#### Exercise prompt:
In the records below, the line with "destruct (Z.leb_spec 5000" opens the range and the line with "in the file" closes it; print that range exactly and nothing else.

++++++++++++++++++++

Lemma overlay_in_order shade rows src :
  answers_in_range rows src ->
  overlay_loop shade (Some rows) (Some (interv_geometry <$> rows)) src
  = Done (accept_all (fragments_in_order shade rows src) init_state).
Proof.
  intros Hsrc. unfold overlay_loop, fragments_in_order.
  apply for_each_accept_all. intros f s Hf.
  destruct (Hsrc f Hf) as (pee & Hshape & Hrange).
  rewrite Hshape. by apply feature_in_range.
Qed.

Lemma answers_in_range_app rows src1 src2 :
  answers_in_range rows (src1 ++ src2) ->
  answers_in_range rows src1 /\ answers_in_range rows src2.
Proof.
  intros H. split; intros f Hf; apply H, elem_of_app; [by left|by right].
Qed.

(** X3. When every stand decodes and the index answers with positions of
    the intervention layer, the overlay ends normally and the file holds
    the records stand after stand in the order of the inventory and, for
    each stand, in the order of the index's answer; so the file of two
    inventories put end to end is the file of the first followed by the
    file of the second, wherever the buffer was flushed. *)
Theorem overlay_writes_in_order shade rows src1 src2 :
  answers_in_range rows (src1 ++ src2) ->
  let run src := records_at_close
                   (overlay_loop shade (Some rows) (Some (interv_geometry <$> rows)) src) in
  run (src1 ++ src2) = fragments_in_order shade rows (src1 ++ src2)
  /\ run (src1 ++ src2) = run src1 ++ run src2.
Proof.
  intros H. destruct (answers_in_range_app _ _ _ H) as [H1 H2]. cbv beta zeta.
  rewrite !overlay_in_order by done. cbn [records_at_close].
  rewrite !final_flush_accepted, !accepted_accept_all. cbn [accepted init_state app].
  split; [reflexivity|]. unfold fragments_in_order. apply bind_app.
Qed.

Lemma aligned_accept fo st : aligned_state st -> aligned_state (accept fo st).
Proof.
  intros [Hcap (k & Hk & Hdst)]. split; [by apply below_cap_accept|].
  unfold below_cap in Hcap. unfold accept, flush_if_full, BUFFER_SIZE in *; simpl.
  rewrite length_app; simpl.
  destruct (Z.leb_spec 5000 (Z.of_nat (length (buffer st) + 1))); simpl.
  - exists (k + 1). rewrite !length_app; simpl. lia.
  - exists k. by split.
Qed.

Lemma aligned_accept_all l st : aligned_state st -> aligned_state (accept_all l st).
Proof.
  revert st. induction l as [|fo l IH]; intros st Hst; [exact Hst|].
  apply (IH (accept fo st)), aligned_accept, Hst.
Qed.

Lemma aligned_init : aligned_state init_state.
Proof.
  split; [unfold below_cap, BUFFER_SIZE; simpl; lia|].
  exists 0. split; [lia|reflexivity].
Qed.

(** X4. Whatever the inputs and however the loop ends, the records handed
    to [writerecords] inside the loop come in full batches: the file holds
    BUFFER_SIZE * (count / BUFFER_SIZE) records and the buffer the other
    count mod BUFFER_SIZE. So when an exception ends the loop, the records
    in the file are the first accepted ones and fewer than BUFFER_SIZE
    accepted fragments are lost. *)
Theorem flushes_are_full shade gdf tree src :
  let o := overlay_loop shade gdf tree src in
  let st := state_of o in
  Z.of_nat (length (dst st)) = BUFFER_SIZE * (count st / BUFFER_SIZE)
  /\ Z.of_nat (length (buffer st)) = count st mod BUFFER_SIZE
  /\ records_at_close o `prefix_of` accepted st
  /\ Z.of_nat (length (accepted st)) - Z.of_nat (length (records_at_close o))
     < BUFFER_SIZE.
Proof.
  intros o st. destruct (overlay_state shade gdf tree src) as [Hst _].
  fold o in Hst. fold st in Hst.
  assert (Hal : aligned_state st) by (rewrite Hst; apply aligned_accept_all, aligned_init).
  assert (Hcount : count st = Z.of_nat (length (accepted st))).
  { rewrite Hst at 1. rewrite count_accept_all. simpl. lia. }
  destruct Hal as [Hcap (k & Hk & Hdst)]. unfold below_cap in Hcap.
  assert (Hlen : count st = BUFFER_SIZE * k + Z.of_nat (length (buffer st))).
  { rewrite Hcount. unfold accepted. rewrite length_app. lia. }
  assert (Hr : 0 <= Z.of_nat (length (buffer st)) < BUFFER_SIZE) by lia.
  split; [rewrite Hdst; f_equal; by eapply Zdiv_unique|].
  split; [by eapply Zmod_unique|].
  destruct o as [s|e s] eqn:Ho; subst st; cbn [state_of records_at_close] in *.
  - rewrite final_flush_accepted. split; [done|]. unfold BUFFER_SIZE. lia.
  - split; [by exists (buffer s)|]. unfold accepted. rewrite length_app. lia.
Qed.
Lemma spaces_around_a_line_ignored_witness :
  for_line_in binary64
    ([lit "1,100,10,50"] ++ (indent ++ lit "2,200,20,70" ++ indent) :: [])
    []
  = for_line_in binary64 ([lit "1,100,10,50"] ++ lit "2,200,20,70" :: [])
      [].
Proof.
  apply (@spaces_around_a_line_ignored binary64 [lit "1,100,10,50"] []
           indent (lit "2,200,20,70") indent); reflexivity.
Defined.

Lemma fewer_than_three_commas_no_sample_witness :
  for_line_in binary64 ([lit "1,100,10,50"] ++ short_row :: []) []
  = for_line_in binary64 ([lit "1,100,10,50"] ++ []) [].
Proof.
  apply (@fewer_than_three_commas_no_sample binary64
           [lit "1,100,10,50"] [] short_row).
  vm_compute. lia.
Defined.

Lemma line_endings_do_not_matter_witness :
  CR_free two_rows = true
  /\ for_line_in binary64 (file_lines (with_newline [CR; LF] two_rows)) []
     = for_line_in binary64 (file_lines two_rows) [].
Proof.
  split; [reflexivity|].
  apply (@line_endings_do_not_matter binary64 two_rows). reflexivity.
Defined.

Lemma nan_sample_poisons_statistics_witness :
  files (fresh (disk metrics nan_row)) metrics = Some nan_row
  /\ exit_status
       (fst (main binary64 [prog; metrics] (fresh (disk metrics nan_row))))
     = 0%Z.
Proof.
  split; [reflexivity|].
  rewrite (@nan_sample_poisons_statistics prog metrics
             (fresh (disk metrics nan_row)) nan_row eq_refl);
    [reflexivity|].
  vm_compute. reflexivity.
Defined.

Lemma std_dev_line_never_negative_witness :
  files (fresh (disk metrics two_rows)) metrics = Some two_rows
  /\ exists std : float,
       nonneg std = true /\ ~ In minus (format_2f std).
Proof.
  split; [reflexivity|].
  destruct (@std_dev_line_never_negative prog metrics
              (fresh (disk metrics two_rows)) two_rows eq_refl)
    as (std & _ & _ & _ & _ & _ & _ & H1 & H2).
  - vm_compute. discriminate.
  - exists std. now split.
Defined.

Lemma blank_fourth_field_no_sample_witness :
  for_line_in binary64 ([lit "1,100,10,50"] ++ blank_field_row :: []) []
  = for_line_in binary64 ([lit "1,100,10,50"] ++ []) [].
Proof.
  apply (@blank_fourth_field_no_sample
           [lit "1,100,10,50"] [] blank_field_row (lit " "));
    reflexivity.
Defined.

Lemma stray_character_no_sample_witness :
  for_line_in binary64 ([lit "1,100,10,50"] ++ unit_row :: []) []
  = for_line_in binary64 ([lit "1,100,10,50"] ++ []) [].
Proof.
  apply (@stray_character_no_sample
           [lit "1,100,10,50"] [] unit_row (lit "50ms")); reflexivity.
Defined.

Lemma at_most_one_sample_per_line_witness :
  exists values,
    read_batch_readiness_times binary64 metrics w_mixed
    = (Return values, accessed metrics w_mixed)
    /\ (List.length values <= List.length (file_lines mixed_log))%nat.
Proof.
  exact (@at_most_one_sample_per_line binary64 metrics w_mixed mixed_log
           eq_refl).
Defined.

End MoreWitnesses.
(** ** Size-divergence check *)

(** [itertools.combinations(l, 2)]. *)
Fixpoint combinations2 {A : Type} (l : list A) : list (A * A) :=
  match l with
  | [] => []
  | x :: xs => map (pair x) xs ++ combinations2 xs
  end.

(** The condition
    [diff / sizes[i2] > threshold or diff / sizes[i2] > threshold]
    with [diff = abs(sizes[i1] - sizes[i2])]. *)
Definition exceeds (sizes : list Z) (threshold : Q) (p : nat * nat) : py bool :=
  let '(i1, i2) := p in
  s1 ← index sizes i1;
  s2 ← index sizes i2;
  let diff := Z.abs (s1 - s2) in
  r ← true_div diff s2;
  if Qgtb r threshold then Ret true
  else r' ← true_div diff s2; Ret (Qgtb r' threshold).

Definition exceeding_difference_thresh (sizes : list Z) (threshold : Q)
  : py (list (nat * nat)) :=
  for_each (combinations2 (seq 0 (length sizes)))
    (fun diff_indices p =>
       b ← exceeds sizes threshold p;
       Ret (if b : bool then diff_indices ++ [p] else diff_indices))
    [].

(** The relative difference of a pair of sizes as a real number. *)
Definition exact_rel_diff (s1 s2 : Z) : Q :=
  (inject_Z (Z.abs (s1 - s2)) / inject_Z s2)%Q.

(** The relative difference of a pair of sizes, as the check computes it:
    the double nearest to the exact one. *)
Definition rel_diff (s1 s2 : Z) : Q := double_round (exact_rel_diff s1 s2).

(** ** Strings and paths *)

(** [s[n:]]. *)
Fixpoint str_drop (n : nat) (s : string) : string :=
  match n, s with
  | O, _ => s
  | S n', String _ s' => str_drop n' s'
  | S _, EmptyString => EmptyString
  end.

(** [s.lstrip("/")]. *)
Fixpoint lstrip_slash (s : string) : string :=
  match s with
  | String "/" s' => lstrip_slash s'
  | _ => s
  end.
(** * Patient Management System API: validation, derivation, merge and sort

    A shallow embedding of [main.py].  The two pydantic models ([Patient],
    [PatientUpdate]) become validation functions from a parsed JSON object
    to a typed record; the request handlers become functions from the
    content of [patients.json] to an outcome and the content of the file
    afterwards.

    Modelling choices, all of them visible in the definitions below:
    - a Python [float] is a binary64 number ([spec_float] with 53 bits
      of precision), infinities, NaN and the two zeros included; [*] and
      [/] round to nearest, ties to even, and comparisons are those of
      IEEE 754.  [x ** 2] is taken to be the correctly rounded square,
      which is what the C library's [pow] returns up to its accuracy in
      the last place;
    - a Python [int] is a [Z];
    - a Python [str] is a [string] whose characters are ASCII; case
      conversion acts on the letters a-z and A-Z only;
    - a Python [dict] keeps insertion order, so the collection is an
      association list;
    - an exception is a value of [exn], and fallible code returns
      [result];
    - a handler is the Python function: its outcome is what the function
      returns or raises, before the framework makes a response of it. *)

From Stdlib Require Import ZArith QArith Qround Qabs.
From Stdlib Require Import SpecFloat.
From Stdlib Require Import List Bool Ascii String.
From Stdlib Require Import Permutation Sorted Lia Lqa.
Import ListNotations.

Local Open Scope string_scope.
Local Open Scope Z_scope.

(** ** Exceptions and results *)

(** The kinds of error pydantic reports for the constraints used here. *)
Inductive ErrKind : Type :=
| missing
| string_type
| int_type
| float_type
| greater_than
| less_than
| literal_error.
(** The unique keys matter for the last part: with two payout rows for
    influencer 7 the joined table has two rows for one influencer, and
    N = 1 leaves one of them out. *)
Lemma duplicate_payouts_more_rows :
  distinct_influencers protein_tracking = 1%nat /\
  List.length (top_inf_table protein_tracking sample_posts
                 (sample_payouts ++ zero_payouts) sample_influencers) = 2%nat /\
  List.length (get_top_influencers protein_tracking sample_posts
                 (sample_payouts ++ zero_payouts) sample_influencers 1) = 1%nat.
Proof. repeat split; vm_compute; reflexivity. Qed.

(** Influencers 7 and 8 with a revenue of 1000 each: with N = 1 either
    may be the row returned, and nothing else. *)
Lemma top_influencers_tie :
  forall out,
    top_influencers_result tie_tracking sample_posts sample_payouts
      sample_influencers 1 out <->
    out = [tie_top_7] \/ out = [tie_top_8].
Proof.
  assert (E : top_inf_table tie_tracking sample_posts sample_payouts
                sample_influencers = [tie_top_7; tie_top_8])
    by (vm_compute; reflexivity).
  assert (H78 : revenue_desc tie_top_7 tie_top_8) by (vm_compute; discriminate).
  assert (H87 : revenue_desc tie_top_8 tie_top_7) by (vm_compute; discriminate).
  intros out. unfold top_influencers_result, sorted_by_revenue_desc.
  rewrite E. split.
  - intros (sorted & [Hperm _] & ->).
    apply Permutation_sym, Permutation_length_2_inv in Hperm.
    destruct Hperm as [->| ->]; [left | right]; reflexivity.
  - intros [->| ->].
    + exists [tie_top_7; tie_top_8]. split; [split|reflexivity].
      * apply Permutation_refl.
      * repeat constructor. exact H78.
    + exists [tie_top_8; tie_top_7]. split; [split|reflexivity].
      * apply perm_swap.
      * repeat constructor. exact H87.
Qed.

(** C10.  The roster is joined with an inner join: every row of the
    ranker's output carries a roster entry whose id is the row's
    influencer_id, so an influencer_id with no roster row is in no output
    row, whether or not it has influencer-sourced tracking rows. *)
Theorem roster_inner_join_drops_unknown (tracking_f : list TrackingEvent)
  (posts_f : list Post) (payouts : list Payout)
  (influencers : list Influencer) (top_n : Z) :
  (forall r,
     In r (get_top_influencers tracking_f posts_f payouts influencers top_n) ->
     In (who r) influencers /\ id (who r) = top_influencer_id r) /\
  (forall i,
     (forall x, In x influencers -> id x <> i) ->
     forall r,
       In r (get_top_influencers tracking_f posts_f payouts influencers top_n) ->
       top_influencer_id r <> i).
Proof.
  assert (H : forall r,
     In r (get_top_influencers tracking_f posts_f payouts influencers top_n) ->
     In (who r) influencers /\ id (who r) = top_influencer_id r).
  { intros r Hr. unfold get_top_influencers in Hr.
    apply head_In in Hr. unfold sort_values_revenue_desc in Hr.
    apply sort_by_In in Hr. apply top_inf_table_In in Hr. tauto. }
  split; trivial.
  intros i Hno r Hr Hi. destruct (H r Hr) as [Hw Hid].
  apply (Hno (who r) Hw). congruence.
Qed.

Lemma roster_inner_join_drops_unknown_witness :
  (exists e, In e sample_tracking /\ source e = "influencer" /\
             influencer_id e = Some 3%Z) /\
  (forall r,
     In r (get_top_influencers sample_tracking sample_posts sample_payouts
             sample_influencers 10) ->
     top_influencer_id r <> 3%Z).
Proof.
  split.
  - exists (mkTracking "influencer" (Some 3%Z) 6 "Protein" 0 0).
    repeat split. vm_compute. do 6 right. left. reflexivity.
  - apply (proj2 (roster_inner_join_drops_unknown sample_tracking sample_posts
                    sample_payouts sample_influencers 10) 3%Z).
    intros x Hx. vm_compute in Hx.
    destruct Hx as [<-|[<-|[]]]; discriminate.
Defined.

(** * Further properties of the KPI functions *)

(** ** Unique keys and joins *)

Lemma unique_match {R K : Type} (eqb : K -> K -> bool) (key : R -> K)
  (rs : list R) (k : K) :
  (forall a b, eqb a b = true <-> a = b) ->
  NoDup (map key rs) ->
  (List.length (filter (fun r => eqb k (key r)) rs) <= 1)%nat.
Proof.
  intros Heq. induction rs as [|h t IH]; simpl; intros Hnd; [lia|].
  inversion Hnd as [|? ? Hh Ht]; subst.
  destruct (eqb k (key h)) eqn:E.
  - rewrite filter_none; [simpl; lia|].
    intros x Hx. destruct (eqb k (key x)) eqn:Ex; trivial.
    exfalso. apply Hh. apply Heq in E. apply Heq in Ex.
    rewrite <- E, Ex. now apply in_map.
  - now apply IH.
Qed.

Lemma flat_map_map_filter {A B : Type} (f : A -> list B) (proj : B -> A)
  (keep : A -> bool) (l : list A) :
  (forall x, In x l -> map proj (f x) = if keep x then [x] else []) ->
  map proj (flat_map f l) = filter keep l.
Proof.
  induction l as [|h t IH]; intros H; cbn [flat_map filter]; trivial.
  rewrite map_app, (H h (or_introl eq_refl)), IH
    by (intros x Hx; apply H; now right).
  now destruct (keep h).
Qed.

Lemma existsb_filter {A : Type} (f : A -> bool) (l : list A) :
  existsb f l = match filter f l with [] => false | _ :: _ => true end.
Proof.
  induction l as [|h t IH]; simpl; trivial.
  destruct (f h); simpl; trivial.
Qed.

Section MergeOne.
Context {L R O : Type} (on : L -> R -> bool).

(** When every left row matches at most one right row, a left join has
    exactly the left rows, in order. *)
Lemma merge_left_map_one (c : L -> option R -> O) (proj : O -> L)
  (ls : list L) (rs : list R) :
  (forall l r, proj (c l r) = l) ->
  (forall l, In l ls -> (List.length (filter (on l) rs) <= 1)%nat) ->
  map proj (merge_left on c ls rs) = ls.
Proof.
  intros Hproj H. unfold merge_left.
  rewrite (flat_map_map_filter _ proj (fun _ => true)).
  - clear. induction ls as [|h t IH]; simpl; congruence.
  - intros l Hl. specialize (H l Hl).
    destruct (filter (on l) rs) as [|m [|m' ms]]; simpl in *;
      [now rewrite Hproj | now rewrite Hproj | lia].
Qed.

++++++++++++++++++++

#### Response to the task:
  destruct (Z.leb_spec 5000 (Z.of_nat (length (buffer st) + 1))); simpl.
  - exists (k + 1). rewrite !length_app; simpl. lia.
  - exists k. by split.
Qed.

Lemma aligned_accept_all l st : aligned_state st -> aligned_state (accept_all l st).
Proof.
  revert st. induction l as [|fo l IH]; intros st Hst; [exact Hst|].
  apply (IH (accept fo st)), aligned_accept, Hst.
Qed.

Lemma aligned_init : aligned_state init_state.
Proof.
  split; [unfold below_cap, BUFFER_SIZE; simpl; lia|].
  exists 0. split; [lia|reflexivity].
Qed.

(** X4. Whatever the inputs and however the loop ends, the records handed
    to [writerecords] inside the loop come in full batches: the file holds
    BUFFER_SIZE * (count / BUFFER_SIZE) records and the buffer the other
    count mod BUFFER_SIZE. So when an exception ends the loop, the records
    in the file are the first accepted ones and fewer than BUFFER_SIZE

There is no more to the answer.